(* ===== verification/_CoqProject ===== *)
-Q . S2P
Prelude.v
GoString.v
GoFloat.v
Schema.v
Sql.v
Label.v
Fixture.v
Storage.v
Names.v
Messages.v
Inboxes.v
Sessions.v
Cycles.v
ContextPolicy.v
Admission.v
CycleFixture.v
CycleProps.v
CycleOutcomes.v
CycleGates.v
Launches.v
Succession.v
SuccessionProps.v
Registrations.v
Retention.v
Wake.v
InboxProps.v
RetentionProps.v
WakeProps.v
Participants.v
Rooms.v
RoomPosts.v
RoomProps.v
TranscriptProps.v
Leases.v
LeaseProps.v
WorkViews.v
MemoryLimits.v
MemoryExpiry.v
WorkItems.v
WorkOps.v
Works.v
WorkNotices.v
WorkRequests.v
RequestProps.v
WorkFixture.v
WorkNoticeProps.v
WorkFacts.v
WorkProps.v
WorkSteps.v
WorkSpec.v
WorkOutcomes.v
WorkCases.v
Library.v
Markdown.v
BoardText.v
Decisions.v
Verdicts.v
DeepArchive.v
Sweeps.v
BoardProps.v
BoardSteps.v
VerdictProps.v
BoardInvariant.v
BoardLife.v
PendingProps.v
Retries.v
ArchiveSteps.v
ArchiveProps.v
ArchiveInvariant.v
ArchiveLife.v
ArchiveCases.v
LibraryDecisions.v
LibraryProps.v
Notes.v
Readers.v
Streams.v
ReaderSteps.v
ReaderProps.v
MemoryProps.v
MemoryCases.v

────

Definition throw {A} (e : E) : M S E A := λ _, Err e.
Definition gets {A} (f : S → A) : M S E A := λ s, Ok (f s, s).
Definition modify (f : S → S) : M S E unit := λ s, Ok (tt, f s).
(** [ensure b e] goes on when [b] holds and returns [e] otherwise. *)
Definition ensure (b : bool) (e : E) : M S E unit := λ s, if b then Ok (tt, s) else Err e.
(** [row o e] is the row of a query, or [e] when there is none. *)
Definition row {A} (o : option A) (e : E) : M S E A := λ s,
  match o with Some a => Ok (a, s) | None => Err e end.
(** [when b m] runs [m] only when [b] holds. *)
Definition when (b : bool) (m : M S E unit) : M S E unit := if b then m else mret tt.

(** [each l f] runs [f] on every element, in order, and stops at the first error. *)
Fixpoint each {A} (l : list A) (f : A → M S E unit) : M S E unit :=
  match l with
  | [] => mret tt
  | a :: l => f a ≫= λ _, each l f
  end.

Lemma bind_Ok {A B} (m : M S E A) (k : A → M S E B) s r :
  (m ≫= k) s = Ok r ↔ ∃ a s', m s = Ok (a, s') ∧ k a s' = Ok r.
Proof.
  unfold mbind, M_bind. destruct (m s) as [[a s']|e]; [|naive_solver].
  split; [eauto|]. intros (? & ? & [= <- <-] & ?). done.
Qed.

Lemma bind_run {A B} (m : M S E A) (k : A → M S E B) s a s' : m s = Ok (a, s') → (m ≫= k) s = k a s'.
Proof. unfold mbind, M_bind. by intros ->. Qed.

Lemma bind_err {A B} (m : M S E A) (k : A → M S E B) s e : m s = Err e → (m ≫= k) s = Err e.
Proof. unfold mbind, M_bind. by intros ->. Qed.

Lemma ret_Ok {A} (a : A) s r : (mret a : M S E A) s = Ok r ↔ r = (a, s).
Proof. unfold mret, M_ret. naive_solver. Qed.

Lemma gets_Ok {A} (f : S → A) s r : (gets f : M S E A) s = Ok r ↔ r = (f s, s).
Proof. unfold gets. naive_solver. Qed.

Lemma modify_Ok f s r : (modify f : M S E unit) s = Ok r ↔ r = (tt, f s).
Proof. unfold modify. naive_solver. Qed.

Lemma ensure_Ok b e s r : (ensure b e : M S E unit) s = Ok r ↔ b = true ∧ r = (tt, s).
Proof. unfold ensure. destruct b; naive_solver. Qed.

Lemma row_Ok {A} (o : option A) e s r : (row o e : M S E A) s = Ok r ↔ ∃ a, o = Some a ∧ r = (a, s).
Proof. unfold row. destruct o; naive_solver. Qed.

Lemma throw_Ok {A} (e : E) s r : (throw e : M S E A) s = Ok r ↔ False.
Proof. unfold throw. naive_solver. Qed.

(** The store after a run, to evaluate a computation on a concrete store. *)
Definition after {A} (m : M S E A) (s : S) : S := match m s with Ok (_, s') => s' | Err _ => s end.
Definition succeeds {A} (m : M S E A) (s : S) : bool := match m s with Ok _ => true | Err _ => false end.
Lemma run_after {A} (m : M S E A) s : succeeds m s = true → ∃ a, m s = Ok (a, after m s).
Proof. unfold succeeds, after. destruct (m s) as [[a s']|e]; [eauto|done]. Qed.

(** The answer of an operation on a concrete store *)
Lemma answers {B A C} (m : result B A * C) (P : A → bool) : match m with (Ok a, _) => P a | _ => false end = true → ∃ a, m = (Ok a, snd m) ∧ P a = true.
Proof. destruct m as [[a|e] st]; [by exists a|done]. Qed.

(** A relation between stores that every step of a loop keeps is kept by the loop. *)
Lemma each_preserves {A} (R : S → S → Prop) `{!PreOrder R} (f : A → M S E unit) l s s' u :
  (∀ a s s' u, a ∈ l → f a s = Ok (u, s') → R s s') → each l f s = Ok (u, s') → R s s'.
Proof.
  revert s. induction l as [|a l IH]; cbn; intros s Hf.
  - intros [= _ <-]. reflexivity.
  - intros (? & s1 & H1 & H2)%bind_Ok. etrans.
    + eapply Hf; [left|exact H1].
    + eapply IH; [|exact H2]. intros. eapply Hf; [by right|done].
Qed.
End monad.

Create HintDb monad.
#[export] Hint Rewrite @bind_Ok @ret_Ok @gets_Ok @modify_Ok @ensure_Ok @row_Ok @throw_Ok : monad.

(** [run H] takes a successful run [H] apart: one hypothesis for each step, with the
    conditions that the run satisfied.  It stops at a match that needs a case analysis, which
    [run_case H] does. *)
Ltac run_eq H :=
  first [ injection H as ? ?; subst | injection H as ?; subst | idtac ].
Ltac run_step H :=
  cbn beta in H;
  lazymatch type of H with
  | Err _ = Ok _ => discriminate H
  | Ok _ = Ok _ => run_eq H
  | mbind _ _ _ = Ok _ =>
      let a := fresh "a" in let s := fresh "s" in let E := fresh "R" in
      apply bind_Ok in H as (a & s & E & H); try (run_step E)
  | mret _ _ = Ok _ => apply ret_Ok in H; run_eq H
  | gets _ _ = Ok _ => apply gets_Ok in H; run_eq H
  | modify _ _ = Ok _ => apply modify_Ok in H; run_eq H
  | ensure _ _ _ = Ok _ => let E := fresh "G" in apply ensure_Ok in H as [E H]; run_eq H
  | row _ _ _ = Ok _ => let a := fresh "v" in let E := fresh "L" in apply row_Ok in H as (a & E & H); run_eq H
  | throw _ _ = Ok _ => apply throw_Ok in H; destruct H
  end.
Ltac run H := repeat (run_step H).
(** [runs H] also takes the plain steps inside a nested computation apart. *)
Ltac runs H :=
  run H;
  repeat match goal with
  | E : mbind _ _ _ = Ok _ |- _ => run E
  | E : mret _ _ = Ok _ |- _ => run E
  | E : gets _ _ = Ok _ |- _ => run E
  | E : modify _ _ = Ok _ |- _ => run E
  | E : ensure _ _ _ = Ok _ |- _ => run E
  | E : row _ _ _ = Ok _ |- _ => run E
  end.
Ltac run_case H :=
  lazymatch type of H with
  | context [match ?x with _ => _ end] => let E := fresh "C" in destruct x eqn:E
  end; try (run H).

────

AIM OF THE EXERCISE:
Beginning with the line above that contains "(* ===== verification/_CoqProject ===== *)", copy each line exactly up to and including the line that contains "WorkViews.v", and go no further.

YOUR SOLUTION:
(* ===== verification/_CoqProject ===== *)
-Q . S2P
Prelude.v
GoString.v
GoFloat.v
Schema.v
Sql.v
Label.v
Fixture.v
Storage.v
Names.v
Messages.v
Inboxes.v
Sessions.v
Cycles.v
ContextPolicy.v
Admission.v
CycleFixture.v
CycleProps.v
CycleOutcomes.v
CycleGates.v
Launches.v
Succession.v
SuccessionProps.v
Registrations.v
Retention.v
Wake.v
InboxProps.v
RetentionProps.v
WakeProps.v
Participants.v
Rooms.v
RoomPosts.v
RoomProps.v
TranscriptProps.v
Leases.v
LeaseProps.v
WorkViews.v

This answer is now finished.